Tarzi was the first who introduced the novel in Afghanistan and translated many English and French novels to Persian. He also contributed in editing, translations, and modernization of the Afghan press. He translated into Persian many major works of European authors, such as Around the World in Eighty Days, Twenty Thousand Leagues Under the Seas, The Mysterious Island, International Law (from Turkish), and the History of the Russo-Japanese War. When he lived in Turkey and Syria, he immersed himself in reading and research, using Western literary and scientific sources. In Damascus, Tarzi wrote The Garden of Learning, containing choice articles about literary, artistic, travel and scientific matters. Another book entitled The Garden of Knowledge (later published in Kabul), concludes with an article "My beloved country, Afghanistan", in which he tells his Afghan countrymen how much he longs for his native land and recalls with nostalgia the virtues of its climate, mountains and deserts.
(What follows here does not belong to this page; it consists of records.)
Definition jadd (a b : jsnum) : jsnum :=
  match a, b with
  | NaN, _ | _, NaN => NaN
  | Fin x, Fin y => Fin (x + y)
  | PInf, NInf | NInf, PInf => NaN
  | PInf, _ | _, PInf => PInf
  | NInf, _ | _, NInf => NInf
  end.

Definition jsub (a b : jsnum) : jsnum := jadd a (jneg b).

Definition jmul (a b : jsnum) : jsnum :=
  match a, b with
  | NaN, _ | _, NaN => NaN
  | Fin x, Fin y => Fin (x * y)
  | Fin x, PInf | PInf, Fin x => inf_of (Rsign x)
  | Fin x, NInf | NInf, Fin x => inf_of (opp_sign (Rsign x))
  | PInf, PInf | NInf, NInf => PInf
  | PInf, NInf | NInf, PInf => NInf
  end.

Definition jdiv (a b : jsnum) : jsnum :=
  match a, b with
  | NaN, _ | _, NaN => NaN
  | Fin x, Fin y => if Req_dec_T y 0 then inf_of (Rsign x) else Fin (x / y)
  | Fin _, PInf | Fin _, NInf => Fin 0
  | PInf, Fin y => if Rlt_dec y 0 then NInf else PInf
  | NInf, Fin y => if Rlt_dec y 0 then PInf else NInf
  | _, _ => NaN
  end.

(** [Math.sqrt], [Math.cos], [Math.sin]. *)
Definition jsqrt (a : jsnum) : jsnum :=
  match a with
  | Fin x => if Rlt_dec x 0 then NaN else Fin (sqrt x)
  | PInf => PInf
  | NInf | NaN => NaN
  end.

Definition jcos (a : jsnum) : jsnum :=
  match a with Fin x => Fin (cos x) | _ => NaN end.

Definition jsin (a : jsnum) : jsnum :=
  match a with Fin x => Fin (sin x) | _ => NaN end.

(** Rounding towards zero, as the quotient of [%] is. *)
Definition Rtrunc (r : R) : R :=
  if Rle_dec 0 r then IZR (Int_part r) else - IZR (Int_part (- r)).

(** The remainder operator [a % b]: the result takes the sign of [a]. *)
Definition jmod (a b : jsnum) : jsnum :=
  match a, b with
  | Fin x, Fin y =>
      if Req_dec_T y 0 then NaN else Fin (x - y * Rtrunc (x / y))
  | Fin x, PInf | Fin x, NInf => Fin x
  | _, _ => NaN
  end.

(** [a >= b] and [a > b]; every comparison with [NaN] is false. *)
Definition jge (a b : jsnum) : bool :=
  match a, b with
  | NaN, _ | _, NaN => false
  | Fin x, Fin y => if Rle_dec y x then true else false
  | PInf, _ | _, NInf => true
  | _, _ => false
  end.
(** ** Whole runs *)

Lemma news_sheet_follows_sources (batch : list NewsRecord) :
  Forall2 (fun s r => well_formed (name s) (url s) r) NEWS_SOURCES batch ->
  Excel.columns (Excel.news_sheet batch) = ["Media"; "Headline"; "Image"; "URL"] /\
  Forall2 (fun s row =>
             exists headline image,
               row = [Some (Py.capitalize (name s)); Some headline; Some image;
                      Some (url s)] /\
               headline <> "" /\ image <> "")
          NEWS_SOURCES (Excel.rows (Excel.news_sheet batch)).
Proof.
  intros Hall.
  assert (Hrows : forall sources l,
             Forall2 (fun s r => well_formed (name s) (url s) r) sources l ->
             Forall2 (fun s row =>
                        exists headline image,
                          row = [Some (Py.capitalize (name s)); Some headline; Some image;
                                 Some (url s)] /\
                          headline <> "" /\ image <> "")
                     sources
                     (map (fun r => [Some (Media r); Some (Headline r); Some (Image r);
                                     Some (URL r)]) l)).
  { induction 1 as [|s r sources l (HM & HU & HH & HI) _ IH]; simpl; constructor;
      [|exact IH].
    exists (Headline r), (Image r). rewrite HM, HU. now repeat split. }
  destruct batch as [|r batch]; [inversion Hall|].
  split; [reflexivity|]. now apply Hrows.
Qed.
In 1914, his novel Travel Across Three Continents in Twenty-Nine Days published. In the preface, he makes an apt comment about travel and history:

Although age has its normal limits, it may be extended by two things-the study of history and by travel. Reading history broadens one's perception of the creation of the world, while travel extends one's field of vision.

==Politics==

Like most other Afghan leaders, Tarzi was an Afghan nationalist who held many government positions in his life. He was a reform-minded individual amongst his extended family members whom ruled Afghanistan at the beginning of the 20th century and not unlike his father Sardar Ghulam Muhammad Khan Tarzi. After King Amanullah ascended the throne, Tarzi became Afghan Foreign Minister in 1919. Shortly thereafter, the Third Anglo-Afghan War began. After the national independence from the British in 1919, Tarzi established Afghan Embassies in London, Paris, and other capitals of the world. Tarzi would also go on to play a large role in the declaration of Afghanistan's independence. From 1922 to 1924, he served as Ambassador in Paris, France. He was then again placed as Foreign Minister from 1924 to 1927. Throughout his tenure in Afghanistan, Tarzi was a high government official during the reigns of King Habibullah and his son King Amanullah Khan.
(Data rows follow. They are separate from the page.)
(** * DoubleClick price codec ([doubleclick/doubleclick_pricer.go])

    A shallow embedding of the pricer of [openrtb-pricers] together with the
    parts of the Go standard library it calls ([crypto/md5], [crypto/hmac],
    [encoding/base64], [encoding/hex], [encoding/binary], [float64]
    arithmetic), followed by the properties of [Encrypt] and [Decrypt]. *)

From Stdlib Require Import ZArith QArith Qabs List String Ascii Bool Lia Btauto.
From Stdlib Require Import Init.Byte.
From Stdlib Require Import Floats.PrimFloat Floats.SpecFloat Floats.FloatOps.
From coqutil Require Import Z.bitblast.
Import ListNotations.

Local Open Scope Z_scope.
Set Warnings "-inexact-float".

(** ** Bytes *)

Definition Z_of_byte (b : byte) : Z := Z.of_N (Byte.to_N b).

Definition byte_of_Z (z : Z) : byte :=
  match Byte.of_N (Z.to_N (z mod 256)) with
  | Some b => b
  | None => x00
  end.

(** Go's [a ^ b] on two bytes. *)
Definition byte_xor (a b : byte) : byte :=
  byte_of_Z (Z.lxor (Z_of_byte a) (Z_of_byte b)).

(** A [[]byte(s)] conversion: the bytes of a Go string. *)
Definition bytes_of_string (s : string) : list byte := list_byte_of_string s.

Definition zeros (n : nat) : list byte := repeat x00 n.

(** ** [crypto/md5] (RFC 1321) *)

Module md5.

Definition Size : nat := 16.
Definition BlockSize : nat := 64.

Definition add32 (x y : Z) : Z := (x + y) mod 2 ^ 32.

Definition not32 (x : Z) : Z := Z.lxor x 0xffffffff.

Definition rotl32 (x n : Z) : Z :=
  Z.lor (Z.shiftl x n mod 2 ^ 32) (Z.shiftr x (32 - n)).

Definition shifts : list Z :=
  [ 7; 12; 17; 22; 7; 12; 17; 22; 7; 12; 17; 22; 7; 12; 17; 22;
    5;  9; 14; 20; 5;  9; 14; 20; 5;  9; 14; 20; 5;  9; 14; 20;
    4; 11; 16; 23; 4; 11; 16; 23; 4; 11; 16; 23; 4; 11; 16; 23;
    6; 10; 15; 21; 6; 10; 15; 21; 6; 10; 15; 21; 6; 10; 15; 21 ].

Definition K : list Z :=
  [ 0xd76aa478; 0xe8c7b756; 0x242070db; 0xc1bdceee;
    0xf57c0faf; 0x4787c62a; 0xa8304613; 0xfd469501;
    0x698098d8; 0x8b44f7af; 0xffff5bb1; 0x895cd7be;
    0x6b901122; 0xfd987193; 0xa679438e; 0x49b40821;
    0xf61e2562; 0xc040b340; 0x265e5a51; 0xe9b6c7aa;
    0xd62f105d; 0x02441453; 0xd8a1e681; 0xe7d3fbc8;
    0x21e1cde6; 0xc33707d6; 0xf4d50d87; 0x455a14ed;
    0xa9e3e905; 0xfcefa3f8; 0x676f02d9; 0x8d2a4c8a;
    0xfffa3942; 0x8771f681; 0x6d9d6122; 0xfde5380c;
    0xa4beea44; 0x4bdecfa9; 0xf6bb4b60; 0xbebfbc70;
    0x289b7ec6; 0xeaa127fa; 0xd4ef3085; 0x04881d05;
    0xd9d4d039; 0xe6db99e5; 0x1fa27cf8; 0xc4ac5665;
    0xf4292244; 0x432aff97; 0xab9423a7; 0xfc93a039;
    0x655b59c3; 0x8f0ccc92; 0xffeff47d; 0x85845dd1;
    0x6fa87e4f; 0xfe2ce6e0; 0xa3014314; 0x4e0811a1;
    0xf7537e82; 0xbd3af235; 0x2ad7d2bb; 0xeb86d391 ].

(** The four chaining words a, b, c, d. *)
Record digest := Digest { dA : Z; dB : Z; dC : Z; dD : Z }.

Definition init : digest :=
  Digest 0x67452301 0xefcdab89 0x98badcfe 0x10325476.

(** Little-endian 32-bit words. *)
Definition le_uint32 (bs : list byte) : Z :=
  match bs with
  | [b0; b1; b2; b3] =>
      Z.lor (Z_of_byte b0)
        (Z.lor (Z.shiftl (Z_of_byte b1) 8)
           (Z.lor (Z.shiftl (Z_of_byte b2) 16) (Z.shiftl (Z_of_byte b3) 24)))
  | _ => 0
  end.

Definition le_put_uint32 (w : Z) : list byte :=
  [ byte_of_Z w; byte_of_Z (Z.shiftr w 8);
    byte_of_Z (Z.shiftr w 16); byte_of_Z (Z.shiftr w 24) ].

Definition le_put_uint64 (w : Z) : list byte :=
  le_put_uint32 w ++ le_put_uint32 (Z.shiftr w 32).

Fixpoint words (n : nat) (block : list byte) : list Z :=
  match n with
  | O => []
  | S n' => le_uint32 (firstn 4 block) :: words n' (skipn 4 block)
  end.

(** One of the 64 steps of the block function. *)
Definition step (m : list Z) (st : digest) (i : nat) : digest :=
  let '(Digest a b c d) := st in
  let iz := Z.of_nat i in
  let '(f, g) :=
    if (i <? 16)%nat then
      (Z.lor (Z.land b c) (Z.land (not32 b) d), iz)
    else if (i <? 32)%nat then
      (Z.lor (Z.land d b) (Z.land (not32 d) c), (5 * iz + 1) mod 16)
    else if (i <? 48)%nat then
      (Z.lxor b (Z.lxor c d), (3 * iz + 5) mod 16)
    else
      (Z.lxor c (Z.lor b (not32 d)), (7 * iz) mod 16) in
  let f' := add32 (add32 (add32 f a) (nth i K 0)) (nth (Z.to_nat g) m 0) in
  Digest d (add32 b (rotl32 f' (nth i shifts 0))) b c.

Definition block (st : digest) (blk : list byte) : digest :=
  let m := words 16 blk in
  let '(Digest a b c d) := fold_left (step m) (seq 0 64) st in
  Digest (add32 (dA st) a) (add32 (dB st) b) (add32 (dC st) c) (add32 (dD st) d).

Fixpoint blocks (n : nat) (st : digest) (p : list byte) : digest :=
  match n with
  | O => st
  | S n' => blocks n' (block st (firstn 64 p)) (skipn 64 p)
  end.

(** The message followed by 0x80, zeros up to 56 mod 64, and the bit length
    as a little-endian 64-bit word. *)
Definition pad (msg : list byte) : list byte :=
  let len := Z.of_nat (List.length msg) in
  msg ++ [x80] ++ zeros (Z.to_nat ((55 - len) mod 64))
      ++ le_put_uint64 ((8 * len) mod 2 ^ 64).

(** [md5.Sum]: the 16-byte checksum of the data. *)
Definition Sum (data : list byte) : list byte :=
  let p := pad data in
  let '(Digest a b c d) := blocks (List.length p / 64) init p in
  le_put_uint32 a ++ le_put_uint32 b ++ le_put_uint32 c ++ le_put_uint32 d.

End md5.

(** ** The interface [hash.Hash] *)

Module hash.

(** [Write] adds data to the running hash, [Sum] appends the current hash to
    a slice without changing the state, [Reset] goes back to the initial
    state. *)
Class Hash (H : Type) : Type := {
  Write : H -> list byte -> H;
  Sum : H -> list byte -> list byte;
  Reset : H -> H;
  Size : H -> nat;
  BlockSize : H -> nat
}.

End hash.

(** ** [crypto/hmac] over MD5 *)

Module hmac.

(** The state of the keyed hash: the key block fixed by [hmac.New] and the
    bytes written since the last [Reset]. *)
Record Hash := mkHash { keyBlock : list byte; written : list byte }.

(** [hmac.New(md5.New, key)]: keys longer than the block size are hashed
    first; the key is then padded with zeros to the block size. *)
Definition New (key : list byte) : Hash :=
  let k := if (md5.BlockSize <? List.length key)%nat then md5.Sum key else key in
  mkHash (k ++ zeros (md5.BlockSize - List.length k)) [].

Definition Reset (h : Hash) : Hash := mkHash (keyBlock h) [].

Definition Write (h : Hash) (p : list byte) : Hash :=
  mkHash (keyBlock h) (written h ++ p).

(** [h.Sum(in)] appends the current MAC to [in] and leaves the state as it
    is. *)
Definition Sum (h : Hash) (b : list byte) : list byte :=
  let ipad := map (byte_xor x36) (keyBlock h) in
  let opad := map (byte_xor x5c) (keyBlock h) in
  b ++ md5.Sum (opad ++ md5.Sum (ipad ++ written h)).

#[global] Instance Hash_hmac : hash.Hash Hash := {|
  hash.Write := Write;
  hash.Sum := Sum;
  hash.Reset := Reset;
  hash.Size := fun _ => md5.Size;
  hash.BlockSize := fun _ => md5.BlockSize
|}.

End hmac.

(** ** Go values: errors, panics, slices *)

(** The error values the pricer can return: those of [encoding/base64] and
    [encoding/hex], and the one made by [errors.New]. *)
Inductive error_value : Type :=
| CorruptInputError (offset : Z)
| InvalidByteError (b : ascii)
| ErrLength
| errorString (s : string).

(** A Go [error]: [None] is [nil]. *)
Definition error : Type := option error_value.

Module errors.
Definition New (text : string) : error := Some (errorString text).
End errors.

(** What a call does: it returns, or it panics and unwinds. *)
Inductive outcome (A : Type) : Type :=
| Returns (a : A)
| Panics (reason : string).
Arguments Returns {A} a.
Arguments Panics {A} reason.

(** A byte slice as far as the pricer can observe it: the backing array from
    the slice's first element up to its capacity, and the length.  A slice
    expression [s[lo:hi]] may reach up to the capacity, beyond the length. *)
Record slice := mkSlice { backing : list byte; len : nat }.

Definition cap (s : slice) : nat := List.length (backing s).

(** The elements [s[0] .. s[len-1]]. *)
Definition elems (s : slice) : list byte := firstn (len s) (backing s).

(** The elements of [s[lo:hi]], or a panic "slice bounds out of range". *)
Definition reslice (s : slice) (lo hi : nat) : outcome (list byte) :=
  if ((lo <=? hi) && (hi <=? cap s))%nat
  then Returns (firstn (hi - lo) (skipn lo (backing s)))
  else Panics "runtime error: slice bounds out of range".

(** [l[:hi]] on a slice whose capacity is its length. *)
Definition slice_to (l : list byte) (hi : nat) : outcome (list byte) :=
  reslice (mkSlice l (List.length l)) 0 hi.

(** ** [encoding/binary], big endian *)

Module binary.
===Afghanistan's 1919 Independence===

Tarzi effectively guided the second movement of the young constitutionalists called Mashroota Khwah. This led to reviving the first suppressed movement of the constitutionalists in Afghanistan.

===Afghan Peace Conferences===
During the Third Anglo-Afghan War in 1919, when Tarzi served as Foreign Minister, British India bombarded Kabul and Jalalabad. Over a ton of munitions hit Jalalabad in a single day. Tarzi was appointed head of the Afghan Delegation at the peace conferences at Mussoorie in 1920 and Kabul in 1921. The British, who had dealt with Tarzi before, attempted to reduce his position. After four months the talks collapsed because of the Durand Line. Sir Henry Dobbs led the British delegation to Kabul in January, 1921 – Mahmud Tarzi headed the Afghan group. After 11 months of discussions, the British and Afghans signed a peace treaty normalizing their relations. Although Afghanistan was the winner of the conference – as the British accepted Afghanistan's independence – Tarzi's diplomacy was shown as the British sent a message afterwards to Tarzi, giving their good will toward all tribes.

==Death==
Tarzi died on November 22, 1933, at the age of 68 in Istanbul, Turkey.